┌────────

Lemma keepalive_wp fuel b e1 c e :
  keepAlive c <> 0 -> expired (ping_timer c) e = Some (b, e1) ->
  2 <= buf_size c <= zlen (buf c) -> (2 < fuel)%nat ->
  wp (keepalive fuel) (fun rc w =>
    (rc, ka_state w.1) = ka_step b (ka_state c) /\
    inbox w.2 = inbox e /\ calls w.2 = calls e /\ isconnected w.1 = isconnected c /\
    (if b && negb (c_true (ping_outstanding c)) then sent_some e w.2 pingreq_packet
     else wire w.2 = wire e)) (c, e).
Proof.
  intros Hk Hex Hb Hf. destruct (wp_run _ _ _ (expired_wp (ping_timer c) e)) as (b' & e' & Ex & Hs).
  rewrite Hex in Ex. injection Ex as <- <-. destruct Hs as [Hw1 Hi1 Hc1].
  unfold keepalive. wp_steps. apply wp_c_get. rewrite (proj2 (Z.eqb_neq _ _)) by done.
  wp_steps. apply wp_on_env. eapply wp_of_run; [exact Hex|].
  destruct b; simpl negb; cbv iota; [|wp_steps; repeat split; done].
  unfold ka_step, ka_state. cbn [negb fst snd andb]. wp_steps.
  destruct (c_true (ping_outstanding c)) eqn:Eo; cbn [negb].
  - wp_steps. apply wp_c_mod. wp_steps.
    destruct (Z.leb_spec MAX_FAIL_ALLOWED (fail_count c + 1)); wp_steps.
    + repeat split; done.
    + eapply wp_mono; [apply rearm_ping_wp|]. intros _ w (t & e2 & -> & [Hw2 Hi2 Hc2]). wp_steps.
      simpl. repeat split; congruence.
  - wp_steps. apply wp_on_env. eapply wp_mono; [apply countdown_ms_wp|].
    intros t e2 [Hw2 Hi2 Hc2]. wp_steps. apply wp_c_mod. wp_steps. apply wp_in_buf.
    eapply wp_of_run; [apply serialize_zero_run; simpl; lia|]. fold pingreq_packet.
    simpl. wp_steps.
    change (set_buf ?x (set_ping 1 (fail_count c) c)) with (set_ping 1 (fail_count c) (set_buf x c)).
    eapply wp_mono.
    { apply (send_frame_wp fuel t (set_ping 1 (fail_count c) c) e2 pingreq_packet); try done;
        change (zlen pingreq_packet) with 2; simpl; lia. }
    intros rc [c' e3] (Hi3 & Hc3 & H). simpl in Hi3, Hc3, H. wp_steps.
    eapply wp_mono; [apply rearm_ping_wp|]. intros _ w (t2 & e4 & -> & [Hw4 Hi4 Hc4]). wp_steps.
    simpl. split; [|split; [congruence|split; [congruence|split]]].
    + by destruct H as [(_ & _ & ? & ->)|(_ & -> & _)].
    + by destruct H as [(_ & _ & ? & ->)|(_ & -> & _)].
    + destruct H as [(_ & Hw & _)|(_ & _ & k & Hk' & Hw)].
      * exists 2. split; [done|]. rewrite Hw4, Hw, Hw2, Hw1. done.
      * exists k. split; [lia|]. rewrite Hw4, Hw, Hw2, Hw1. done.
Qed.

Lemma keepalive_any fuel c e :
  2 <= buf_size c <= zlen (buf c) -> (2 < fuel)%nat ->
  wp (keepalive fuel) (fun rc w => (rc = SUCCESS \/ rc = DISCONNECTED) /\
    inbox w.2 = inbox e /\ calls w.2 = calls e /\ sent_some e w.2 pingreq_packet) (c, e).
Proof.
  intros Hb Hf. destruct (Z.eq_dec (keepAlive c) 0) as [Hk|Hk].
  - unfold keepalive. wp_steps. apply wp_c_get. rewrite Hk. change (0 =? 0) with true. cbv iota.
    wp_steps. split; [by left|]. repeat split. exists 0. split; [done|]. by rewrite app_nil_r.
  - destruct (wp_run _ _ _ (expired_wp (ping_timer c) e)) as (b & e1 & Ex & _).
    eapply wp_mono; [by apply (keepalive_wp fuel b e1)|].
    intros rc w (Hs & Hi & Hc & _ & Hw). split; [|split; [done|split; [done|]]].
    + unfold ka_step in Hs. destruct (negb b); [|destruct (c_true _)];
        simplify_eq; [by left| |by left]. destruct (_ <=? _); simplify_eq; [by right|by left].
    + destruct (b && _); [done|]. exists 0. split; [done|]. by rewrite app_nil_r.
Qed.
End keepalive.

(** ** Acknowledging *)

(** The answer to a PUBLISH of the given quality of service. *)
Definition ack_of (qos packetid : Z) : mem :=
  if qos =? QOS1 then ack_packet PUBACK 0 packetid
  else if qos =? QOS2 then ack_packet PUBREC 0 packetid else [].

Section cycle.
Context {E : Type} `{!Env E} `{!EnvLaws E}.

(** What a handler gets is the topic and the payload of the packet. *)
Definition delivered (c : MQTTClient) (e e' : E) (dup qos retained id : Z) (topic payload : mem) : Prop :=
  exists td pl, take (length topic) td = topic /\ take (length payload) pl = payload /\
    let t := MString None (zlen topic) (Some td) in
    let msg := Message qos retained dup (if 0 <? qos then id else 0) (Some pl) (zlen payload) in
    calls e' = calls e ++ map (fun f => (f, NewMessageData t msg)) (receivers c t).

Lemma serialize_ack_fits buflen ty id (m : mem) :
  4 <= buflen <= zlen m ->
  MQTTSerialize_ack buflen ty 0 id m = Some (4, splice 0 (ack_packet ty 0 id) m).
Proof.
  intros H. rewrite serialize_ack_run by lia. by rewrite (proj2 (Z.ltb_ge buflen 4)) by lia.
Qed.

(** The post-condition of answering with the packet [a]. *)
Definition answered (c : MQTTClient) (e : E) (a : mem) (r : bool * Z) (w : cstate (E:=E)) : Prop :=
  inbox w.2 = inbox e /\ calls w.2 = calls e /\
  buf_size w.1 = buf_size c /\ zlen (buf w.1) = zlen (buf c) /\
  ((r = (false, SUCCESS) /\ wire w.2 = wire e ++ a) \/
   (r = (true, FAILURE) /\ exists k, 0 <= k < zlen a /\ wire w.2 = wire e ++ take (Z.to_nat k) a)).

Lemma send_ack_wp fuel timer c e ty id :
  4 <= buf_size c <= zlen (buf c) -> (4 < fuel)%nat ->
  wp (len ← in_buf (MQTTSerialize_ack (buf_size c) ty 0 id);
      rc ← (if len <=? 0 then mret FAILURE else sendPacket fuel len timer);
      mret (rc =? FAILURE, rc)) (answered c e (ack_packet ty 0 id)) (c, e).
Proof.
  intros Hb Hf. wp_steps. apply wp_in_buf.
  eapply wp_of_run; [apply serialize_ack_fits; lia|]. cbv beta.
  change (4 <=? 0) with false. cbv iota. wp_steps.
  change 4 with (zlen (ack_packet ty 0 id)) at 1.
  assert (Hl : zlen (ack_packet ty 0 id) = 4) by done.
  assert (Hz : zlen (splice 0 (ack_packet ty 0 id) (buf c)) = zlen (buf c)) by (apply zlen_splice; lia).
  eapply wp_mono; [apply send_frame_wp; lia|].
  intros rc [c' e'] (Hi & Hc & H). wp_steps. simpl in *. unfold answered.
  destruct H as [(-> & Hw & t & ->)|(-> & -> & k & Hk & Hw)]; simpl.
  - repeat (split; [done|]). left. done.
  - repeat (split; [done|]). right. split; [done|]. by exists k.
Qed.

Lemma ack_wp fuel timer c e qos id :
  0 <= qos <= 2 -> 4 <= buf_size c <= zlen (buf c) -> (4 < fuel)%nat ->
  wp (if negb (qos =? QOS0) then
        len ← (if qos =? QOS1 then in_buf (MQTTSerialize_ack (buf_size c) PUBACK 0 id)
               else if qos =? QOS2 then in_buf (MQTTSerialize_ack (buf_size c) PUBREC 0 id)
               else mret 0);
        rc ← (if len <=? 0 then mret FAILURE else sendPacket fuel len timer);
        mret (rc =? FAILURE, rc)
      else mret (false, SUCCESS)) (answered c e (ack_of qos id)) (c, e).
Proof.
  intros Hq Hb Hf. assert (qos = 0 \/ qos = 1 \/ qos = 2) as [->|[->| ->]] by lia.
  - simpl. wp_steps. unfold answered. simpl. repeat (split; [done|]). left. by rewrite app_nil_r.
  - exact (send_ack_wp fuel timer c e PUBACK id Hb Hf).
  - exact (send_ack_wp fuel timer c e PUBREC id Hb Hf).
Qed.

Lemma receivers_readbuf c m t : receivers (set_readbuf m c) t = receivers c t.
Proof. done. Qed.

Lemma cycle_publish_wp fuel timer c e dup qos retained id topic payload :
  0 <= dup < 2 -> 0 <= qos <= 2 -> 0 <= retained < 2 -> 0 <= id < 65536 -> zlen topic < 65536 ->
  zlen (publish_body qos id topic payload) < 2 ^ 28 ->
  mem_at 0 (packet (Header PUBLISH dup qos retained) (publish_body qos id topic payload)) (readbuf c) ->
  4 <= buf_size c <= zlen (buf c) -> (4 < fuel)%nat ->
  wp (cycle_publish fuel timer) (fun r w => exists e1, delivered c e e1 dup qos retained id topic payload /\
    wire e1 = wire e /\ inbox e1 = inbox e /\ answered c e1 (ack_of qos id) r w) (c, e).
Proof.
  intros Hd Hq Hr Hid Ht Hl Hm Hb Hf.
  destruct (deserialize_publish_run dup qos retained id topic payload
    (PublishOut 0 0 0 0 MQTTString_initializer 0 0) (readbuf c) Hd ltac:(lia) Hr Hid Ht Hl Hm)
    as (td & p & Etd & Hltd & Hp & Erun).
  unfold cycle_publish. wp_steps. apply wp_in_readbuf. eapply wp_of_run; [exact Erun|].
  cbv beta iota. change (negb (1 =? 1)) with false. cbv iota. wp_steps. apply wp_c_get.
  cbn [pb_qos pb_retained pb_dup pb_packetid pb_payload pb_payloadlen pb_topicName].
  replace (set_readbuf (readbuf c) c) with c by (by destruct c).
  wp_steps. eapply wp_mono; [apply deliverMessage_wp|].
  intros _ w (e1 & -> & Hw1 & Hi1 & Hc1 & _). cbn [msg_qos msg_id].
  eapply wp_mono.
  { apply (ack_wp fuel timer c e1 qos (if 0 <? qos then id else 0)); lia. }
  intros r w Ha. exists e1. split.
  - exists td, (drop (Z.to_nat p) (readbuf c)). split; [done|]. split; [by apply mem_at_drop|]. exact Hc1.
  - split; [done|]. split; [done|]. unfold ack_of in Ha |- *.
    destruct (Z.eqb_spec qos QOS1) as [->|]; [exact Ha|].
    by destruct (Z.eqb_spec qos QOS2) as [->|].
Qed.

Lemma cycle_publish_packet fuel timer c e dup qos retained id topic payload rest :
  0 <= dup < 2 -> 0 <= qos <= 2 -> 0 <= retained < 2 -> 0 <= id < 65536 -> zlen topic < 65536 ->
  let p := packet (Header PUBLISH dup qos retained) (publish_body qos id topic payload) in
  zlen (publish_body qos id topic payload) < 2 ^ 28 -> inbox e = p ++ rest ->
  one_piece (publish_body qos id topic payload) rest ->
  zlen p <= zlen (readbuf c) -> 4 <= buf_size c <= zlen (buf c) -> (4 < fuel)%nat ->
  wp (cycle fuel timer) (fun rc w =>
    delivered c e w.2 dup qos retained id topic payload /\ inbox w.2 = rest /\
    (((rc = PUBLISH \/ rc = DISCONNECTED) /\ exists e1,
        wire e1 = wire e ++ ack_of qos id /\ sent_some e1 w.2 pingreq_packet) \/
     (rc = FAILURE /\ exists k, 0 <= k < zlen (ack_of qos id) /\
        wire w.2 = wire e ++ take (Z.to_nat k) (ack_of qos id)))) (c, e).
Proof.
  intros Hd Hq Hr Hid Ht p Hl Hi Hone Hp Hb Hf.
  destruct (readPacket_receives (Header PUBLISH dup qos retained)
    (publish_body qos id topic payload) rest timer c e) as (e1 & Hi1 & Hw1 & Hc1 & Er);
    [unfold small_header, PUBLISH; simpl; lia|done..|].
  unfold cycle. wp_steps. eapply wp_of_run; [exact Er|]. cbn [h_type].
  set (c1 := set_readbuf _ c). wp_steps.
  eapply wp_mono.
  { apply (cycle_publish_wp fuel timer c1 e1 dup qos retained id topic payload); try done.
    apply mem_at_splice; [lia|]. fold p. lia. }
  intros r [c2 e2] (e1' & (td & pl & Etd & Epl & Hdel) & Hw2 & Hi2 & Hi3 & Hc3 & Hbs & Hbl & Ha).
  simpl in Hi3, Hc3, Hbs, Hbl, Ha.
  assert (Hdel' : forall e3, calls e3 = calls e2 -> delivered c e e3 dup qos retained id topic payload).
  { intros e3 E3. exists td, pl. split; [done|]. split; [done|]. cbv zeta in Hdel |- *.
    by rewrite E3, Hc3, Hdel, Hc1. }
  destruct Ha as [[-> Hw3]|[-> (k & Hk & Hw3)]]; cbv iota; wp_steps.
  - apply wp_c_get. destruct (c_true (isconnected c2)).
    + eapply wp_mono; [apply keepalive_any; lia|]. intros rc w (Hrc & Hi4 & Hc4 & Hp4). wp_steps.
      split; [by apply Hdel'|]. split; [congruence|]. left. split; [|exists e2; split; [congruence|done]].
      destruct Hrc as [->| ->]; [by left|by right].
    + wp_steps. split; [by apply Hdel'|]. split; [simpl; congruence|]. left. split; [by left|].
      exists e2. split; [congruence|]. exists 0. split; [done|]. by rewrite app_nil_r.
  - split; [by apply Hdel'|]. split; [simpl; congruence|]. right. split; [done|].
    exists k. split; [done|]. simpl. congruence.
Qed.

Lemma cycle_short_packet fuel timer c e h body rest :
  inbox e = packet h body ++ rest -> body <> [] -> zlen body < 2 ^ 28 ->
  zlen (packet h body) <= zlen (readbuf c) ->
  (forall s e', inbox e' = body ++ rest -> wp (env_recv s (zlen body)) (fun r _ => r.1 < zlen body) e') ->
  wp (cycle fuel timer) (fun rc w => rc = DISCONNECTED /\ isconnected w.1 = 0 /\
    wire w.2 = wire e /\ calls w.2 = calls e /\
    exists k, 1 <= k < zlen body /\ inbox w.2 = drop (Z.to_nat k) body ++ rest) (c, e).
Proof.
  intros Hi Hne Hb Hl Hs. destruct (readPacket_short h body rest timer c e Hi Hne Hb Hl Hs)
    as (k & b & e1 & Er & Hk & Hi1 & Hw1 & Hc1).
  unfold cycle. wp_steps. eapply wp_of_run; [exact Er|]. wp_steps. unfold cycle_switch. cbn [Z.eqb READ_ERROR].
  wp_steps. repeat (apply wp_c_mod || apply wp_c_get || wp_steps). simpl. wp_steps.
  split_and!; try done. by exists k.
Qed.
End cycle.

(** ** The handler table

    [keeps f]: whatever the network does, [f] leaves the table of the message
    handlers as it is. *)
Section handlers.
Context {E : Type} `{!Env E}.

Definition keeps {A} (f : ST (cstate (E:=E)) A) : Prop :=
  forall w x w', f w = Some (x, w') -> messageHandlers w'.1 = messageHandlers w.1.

└────────

• [Task requirements] Report every line from the listing above where the string "DISCONNECTED" can be found.

• [Result of this exercise]
  wp (keepalive fuel) (fun rc w => (rc = SUCCESS \/ rc = DISCONNECTED) /\
    (((rc = PUBLISH \/ rc = DISCONNECTED) /\ exists e1,
  wp (cycle fuel timer) (fun rc w => rc = DISCONNECTED /\ isconnected w.1 = 0 /\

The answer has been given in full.